Here we go...
...
Castiel is taken to an interrogation room, propped up in a chair that feels strange now that he is so small; his legs dangle above the ground. A female officer with red scales splashed across her face like freckles tries to ply him with juice boxes and vending machine snacks while she questions him about his parents.
Castiel eyes the food mistrustfully. Although his body is hungry, he doesn't take it. It would be a lie to say he's gone along with these monstrous people because they earned his trust; rather its that he is currently incapable of putting up a meaningful resistance to them.
Castiel doesn't reply to the questions about his own name, but he answers the questions about his Father truthfully-if monsters knowing more about God somehow manages to inconvenience the man, well, as Dean would say, 'that sounds like a Him problem'.

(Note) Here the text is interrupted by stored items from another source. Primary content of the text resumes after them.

(** * scrumlord: the upkeep script (upkeep.py)

    A shallow embedding of [upkeep.py] and of the parts of Python's
    [datetime], [re] and [str] that it calls (Part I), the vocabulary in
    which its properties are stated (Part II), and the properties of the
    workday calendar, the title codec, the reconciler and the lifecycle
    actions (Part III). *)

From Stdlib Require Import ZArith Lia Ascii String DecimalString.
From stdpp Require Import base option list strings gmap sorting.
From Equations Require Import Equations.

Local Open Scope Z_scope.

(** * Part I: the program and the library calls it makes *)

(** ** Exceptions and results *)

(** The two exceptions that the modelled code can raise: [ValueError] from
    [datetime.date(y, m, d)] and [OverflowError] from date and timedelta
    arithmetic. *)
Inductive exn : Type :=
| ValueError
| OverflowError.

Inductive result (A : Type) : Type :=
| Ok (a : A)
| Raise (e : exn).
Arguments Ok {A} a.
Arguments Raise {A} e.

Definition rbind {A B : Type} (r : result A) (k : A -> result B) : result B :=
  match r with
  | Ok a => k a
  | Raise e => Raise e
  end.

(** ** Python's [datetime.date]

  A [date] is modelled by its proleptic Gregorian ordinal
  ([date.toordinal()]): 1 is 0001-01-01 and [_MAXORDINAL] is 9999-12-31.
  Comparison, subtraction, adding a [timedelta] and [weekday()] are then
  arithmetic on the ordinal; the constructor [datetime.date(y, m, d)] and
  [isoformat()] go through the conversions of CPython's [_pydatetime]. *)
Module datetime.

Abbreviation date := Z (only parsing).

Definition MINYEAR : Z := 1.
Definition MAXYEAR : Z := 9999.
Definition _MAXORDINAL : Z := 3652059.

Definition _DI400Y : Z := 146097.
Definition _DI100Y : Z := 36524.
Definition _DI4Y : Z := 1461.

Definition _is_leap (year : Z) : bool :=
  (year mod 4 =? 0) && (negb (year mod 100 =? 0) || (year mod 400 =? 0)).

Definition _days_before_year (year : Z) : Z :=
  let y := year - 1 in
  y * 365 + y / 4 - y / 100 + y / 400.

Definition _DAYS_IN_MONTH (month : Z) : Z :=
  match month with
  | 1 => 31 | 2 => 28 | 3 => 31 | 4 => 30 | 5 => 31 | 6 => 30
  | 7 => 31 | 8 => 31 | 9 => 30 | 10 => 31 | 11 => 30 | 12 => 31
  | _ => -1
  end.

Definition _DAYS_BEFORE_MONTH (month : Z) : Z :=
  match month with
  | 1 => 0 | 2 => 31 | 3 => 59 | 4 => 90 | 5 => 120 | 6 => 151
  | 7 => 181 | 8 => 212 | 9 => 243 | 10 => 273 | 11 => 304 | 12 => 334
  | _ => -1
  end.

Definition _days_in_month (year month : Z) : Z :=
  if (month =? 2) && _is_leap year then 29 else _DAYS_IN_MONTH month.

Definition _days_before_month (year month : Z) : Z :=
  _DAYS_BEFORE_MONTH month + (if (month >? 2) && _is_leap year then 1 else 0).

Definition _ymd2ord (year month day : Z) : Z :=
  _days_before_year year + _days_before_month year month + day.

Definition _ord2ymd (n : Z) : Z * Z * Z :=
  let n := n - 1 in
  let n400 := n / _DI400Y in
  let n := n mod _DI400Y in
  let year := n400 * 400 + 1 in
  let n100 := n / _DI100Y in
  let n := n mod _DI100Y in
  let n4 := n / _DI4Y in
  let n := n mod _DI4Y in
  let n1 := n / 365 in
  let n := n mod 365 in
  let year := year + (n100 * 100 + n4 * 4 + n1) in
  if (n1 =? 4) || (n100 =? 4) then (year - 1, 12, 31)
  else
    let leapyear := (n1 =? 3) && (negb (n4 =? 24) || (n100 =? 3)) in
    let month := Z.shiftr (n + 50) 5 in
    let preceding :=
      _DAYS_BEFORE_MONTH month + (if (month >? 2) && leapyear then 1 else 0) in
    let '(month, preceding) :=
      if preceding >? n then
        (month - 1,
         preceding - (_DAYS_IN_MONTH (month - 1)
                      + (if (month - 1 =? 2) && leapyear then 1 else 0)))
      else (month, preceding) in
    (year, month, n - preceding + 1).

(** [_check_date_fields]: the three tests whose failure is a [ValueError]. *)
Definition _check_date_fields (year month day : Z) : bool :=
  (MINYEAR <=? year) && (year <=? MAXYEAR)
  && (1 <=? month) && (month <=? 12)
  && (1 <=? day) && (day <=? _days_in_month year month).

(** [datetime.date(year, month, day)]. *)
Definition mkdate (year month day : Z) : result date :=
  if _check_date_fields year month day
  then Ok (_ymd2ord year month day)
  else Raise ValueError.

(** The ordinals that are dates: [date.min .. date.max]. *)
Definition is_date (d : date) : Prop := 1 <= d <= _MAXORDINAL.

(** [date.fromordinal(n)], as [date.__add__] uses it. *)
Definition fromordinal (n : Z) : result date :=
  if (1 <=? n) && (n <=? _MAXORDINAL) then Ok n else Raise OverflowError.

(** [datetime.timedelta(days=n)], kept as its number of days. *)
Definition timedelta (days : Z) : result Z :=
  if (-999999999 <=? days) && (days <=? 999999999)
  then Ok days else Raise OverflowError.

(** [date + timedelta(days=n)]. *)
Definition add_days (d : date) (n : Z) : result date :=
  fromordinal (d + n).

(** [date.weekday()]: Monday is 0 and Sunday is 6. *)
Definition weekday (d : date) : Z := (d + 6) mod 7.

Definition ymd (d : date) : Z * Z * Z := _ord2ymd d.

End datetime.

(** ** Python's [str]

  A [str] is a [string]; its characters are the code points below 256. *)
Module pystr.

Definition code (c : ascii) : Z := Z.of_N (N_of_ascii c).

(** [str.isspace] on one character. *)
Definition isspace (c : ascii) : bool :=
  let n := code c in
  ((9 <=? n) && (n <=? 13)) || ((28 <=? n) && (n <=? 32))
  || (n =? 133) || (n =? 160).

Fixpoint lstrip (s : string) : string :=
  match s with
  | String c s' => if isspace c then lstrip s' else s
  | EmptyString => EmptyString
  end.

Fixpoint rstrip (s : string) : string :=
  match s with
  | String c s' =>
      match rstrip s' with
      | EmptyString => if isspace c then EmptyString else String c EmptyString
      | r => String c r
      end
  | EmptyString => EmptyString
  end.

(** [s.strip()] *)
Definition strip (s : string) : string := rstrip (lstrip s).

(** [s.startswith(p)] *)
Definition startswith (s p : string) : bool := String.prefix p s.

(** [s.endswith(p)] *)
Definition endswith (s p : string) : bool :=
  String.prefix (String.rev p) (String.rev s).

(** [s.replace(old, new)] for a non-empty [old]: the occurrences of [old]
    are replaced from left to right and do not overlap. [skip] counts the
    characters of a replaced occurrence that are still to be dropped. *)
Fixpoint replace_from (old new : string) (skip : nat) (s : string) : string :=
  match s with
  | EmptyString => EmptyString
  | String c s' =>
      match skip with
      | S k => replace_from old new k s'
      | O =>
          if String.prefix old s
          then new +:+ replace_from old new (pred (String.length old)) s'
          else String c (replace_from old new O s')
      end
  end.

Definition replace (s old new : string) : string := replace_from old new O s.

(** [[0-9]] *)
Definition isdigit (c : ascii) : bool := (48 <=? code c) && (code c <=? 57).

(** [int(s)] on a string of decimal digits. *)
Fixpoint int_from (acc : Z) (s : string) : Z :=
  match s with
  | EmptyString => acc
  | String c s' => int_from (10 * acc + (code c - 48)) s'
  end.

Definition int (s : string) : Z := int_from 0 s.

(** [str(n)] for [0 <= n]. *)
Definition decimal (n : Z) : string :=
  DecimalString.NilZero.string_of_uint (N.to_uint (Z.to_N n)).

Fixpoint zeros (k : nat) : string :=
  match k with
  | O => EmptyString
  | S k' => String "0" (zeros k')
  end.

"I have known Father to go by the name Chuck Shirly in the past, though I highly doubt that is His true name. I don't have a mother." Castiel tells her.
She stares at him.
Castiel holds her gaze as he pointedly pushes the fifth different kind of juice pack she's foisted on him across the table and away from him.
The interrogation finally ends when Castiel asks, "Can I have my one phone call now?"
...
The woman hands him her own phone. It's different from the burners that the Winchesters often use and have taught Castiel to use. It's a thin touch screen, and Castiel needs the woman's help to get to the screen with the numbers. He dials Dean's personal number with a scowl on his face while the woman watches him from across the table.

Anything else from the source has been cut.